• [HOW TO COMPLETE THIS TASK]: Repeat the whole of the data, keeping every detail the same.

• [AVAILABLE DATA]:
Lemma owners_main m s :
  main_events (set_main m s) = main_events s -> owners (set_main m s) = owners s.
Proof. intros E. unfold owners. rewrite E. done. Qed.

(** A handler of the main thread is done with the first event. *)
Lemma loop_ok_handled b e evs lost s s' :
  loop_ok lost s -> es_main s = M_events (e :: evs) ->
  conns_ok (owners (set_main (M_events evs) s) ++ lost) s' -> handled b s s' ->
  loop_ok lost (set_main (if b then M_closing evs else M_events evs) s').
Proof.
  intros [H1 H2 H3 H4] E Hok [Hh1 Hh2 Hh3 Hh4 Hh5 Hh6 Hh7 Hh8 Hh9].
  assert (Ho : owners (set_main (if b then M_closing evs else M_events evs) s') = owners (set_main (M_events evs) s)).
  { unfold owners, main_events. cbn. rewrite Hh1, Hh4, Hh5. by destruct b. }
  constructor.
  - rewrite Ho. by apply (conns_ok_ext _ s').
  - cbn. rewrite Hh1. split; [apply H2|]. by destruct b.
  - cbn. by destruct b.
  - cbn. rewrite Hh2, Hh9, H4. unfold between. rewrite E. cbn. rewrite Hh5. destruct b; cbn; lia.
Qed.


(** *** The steps of the main thread *)

(** At places where nothing is accepted, opened or counted. *)
Definition plain_pc (m : main_pc) : Prop :=
  match m with M_accepted _ _ _ _ | M_register _ _ _ _ | M_closing _ => False | _ => True end.

Lemma loop_ok_same m lost s :
  loop_ok lost s -> main_events (set_main m s) = main_events s -> plain_pc m -> plain_pc (es_main s) ->
  match m with M_accept _ _ => False | _ => True end -> loop_ok lost (set_main m s).
Proof.
  intros [H1 H2 H3 H4] E Hm Hs Ha. constructor.
  - rewrite owners_main by done. by apply (conns_ok_ext _ s).
  - split; [apply H2|]. cbn. by destruct m.
  - cbn. by destruct m.
  - cbn. rewrite H4. unfold between. cbn. destruct m, (es_main s); done.
Qed.

(** The first event is of a listening socket, or forgotten. *)
Lemma loop_ok_next m e evs lost s :
  loop_ok lost s -> es_main s = M_events (e :: evs) -> main_events (set_main m s) = evs -> plain_pc m ->
  match m with M_accept e' _ => data_fd e' ∈ es_listen_sockets s | _ => True end ->
  loop_ok (if decide (data_fd e ∈ es_listen_sockets s) then lost else data e :: lost) (set_main m s).
Proof.
  intros [H1 H2 H3 H4] E Hm Hp Ha. constructor.
  - assert (Ho : owners s = (if decide (data_fd e ∈ es_listen_sockets s) then [] else [data e]) ++ owners (set_main m s)).
    { unfold owners. rewrite Hm. unfold main_events. rewrite E. unfold conn_events. cbn [es_listen_sockets set_main es_tasks es_readers].
      destruct (decide _); [by rewrite filter_cons_False by tauto|by rewrite filter_cons_True]. }
    rewrite Ho in H1. eapply (conns_ok_ext _ s), conns_ok_perm; [done..| |exact H1]. destruct (decide _); [done|].
    cbn [app]. by rewrite <-Permutation_middle.
  - split; [apply H2|]. cbn. by destruct m.
  - cbn. by destruct m.
  - cbn. rewrite H4. unfold between. rewrite E. cbn. by destruct m.
Qed.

• [SOLUTION BELOW]:
Lemma owners_main m s :
  main_events (set_main m s) = main_events s -> owners (set_main m s) = owners s.
Proof. intros E. unfold owners. rewrite E. done. Qed.

(** A handler of the main thread is done with the first event. *)
Lemma loop_ok_handled b e evs lost s s' :
  loop_ok lost s -> es_main s = M_events (e :: evs) ->
  conns_ok (owners (set_main (M_events evs) s) ++ lost) s' -> handled b s s' ->
  loop_ok lost (set_main (if b then M_closing evs else M_events evs) s').
Proof.
  intros [H1 H2 H3 H4] E Hok [Hh1 Hh2 Hh3 Hh4 Hh5 Hh6 Hh7 Hh8 Hh9].
  assert (Ho : owners (set_main (if b then M_closing evs else M_events evs) s') = owners (set_main (M_events evs) s)).
  { unfold owners, main_events. cbn. rewrite Hh1, Hh4, Hh5. by destruct b. }
  constructor.
  - rewrite Ho. by apply (conns_ok_ext _ s').
  - cbn. rewrite Hh1. split; [apply H2|]. by destruct b.
  - cbn. by destruct b.
  - cbn. rewrite Hh2, Hh9, H4. unfold between. rewrite E. cbn. rewrite Hh5. destruct b; cbn; lia.
Qed.


(** *** The steps of the main thread *)

(** At places where nothing is accepted, opened or counted. *)
Definition plain_pc (m : main_pc) : Prop :=
  match m with M_accepted _ _ _ _ | M_register _ _ _ _ | M_closing _ => False | _ => True end.

Lemma loop_ok_same m lost s :
  loop_ok lost s -> main_events (set_main m s) = main_events s -> plain_pc m -> plain_pc (es_main s) ->
  match m with M_accept _ _ => False | _ => True end -> loop_ok lost (set_main m s).
Proof.
  intros [H1 H2 H3 H4] E Hm Hs Ha. constructor.
  - rewrite owners_main by done. by apply (conns_ok_ext _ s).
  - split; [apply H2|]. cbn. by destruct m.
  - cbn. by destruct m.
  - cbn. rewrite H4. unfold between. cbn. destruct m, (es_main s); done.
Qed.

(** The first event is of a listening socket, or forgotten. *)
Lemma loop_ok_next m e evs lost s :
  loop_ok lost s -> es_main s = M_events (e :: evs) -> main_events (set_main m s) = evs -> plain_pc m ->
  match m with M_accept e' _ => data_fd e' ∈ es_listen_sockets s | _ => True end ->
  loop_ok (if decide (data_fd e ∈ es_listen_sockets s) then lost else data e :: lost) (set_main m s).
Proof.
  intros [H1 H2 H3 H4] E Hm Hp Ha. constructor.
  - assert (Ho : owners s = (if decide (data_fd e ∈ es_listen_sockets s) then [] else [data e]) ++ owners (set_main m s)).
    { unfold owners. rewrite Hm. unfold main_events. rewrite E. unfold conn_events. cbn [es_listen_sockets set_main es_tasks es_readers].
      destruct (decide _); [by rewrite filter_cons_False by tauto|by rewrite filter_cons_True]. }
    rewrite Ho in H1. eapply (conns_ok_ext _ s), conns_ok_perm; [done..| |exact H1]. destruct (decide _); [done|].
    cbn [app]. by rewrite <-Permutation_middle.
  - split; [apply H2|]. cbn. by destruct m.
  - cbn. by destruct m.
  - cbn. rewrite H4. unfold between. rewrite E. cbn. by destruct m.
Qed.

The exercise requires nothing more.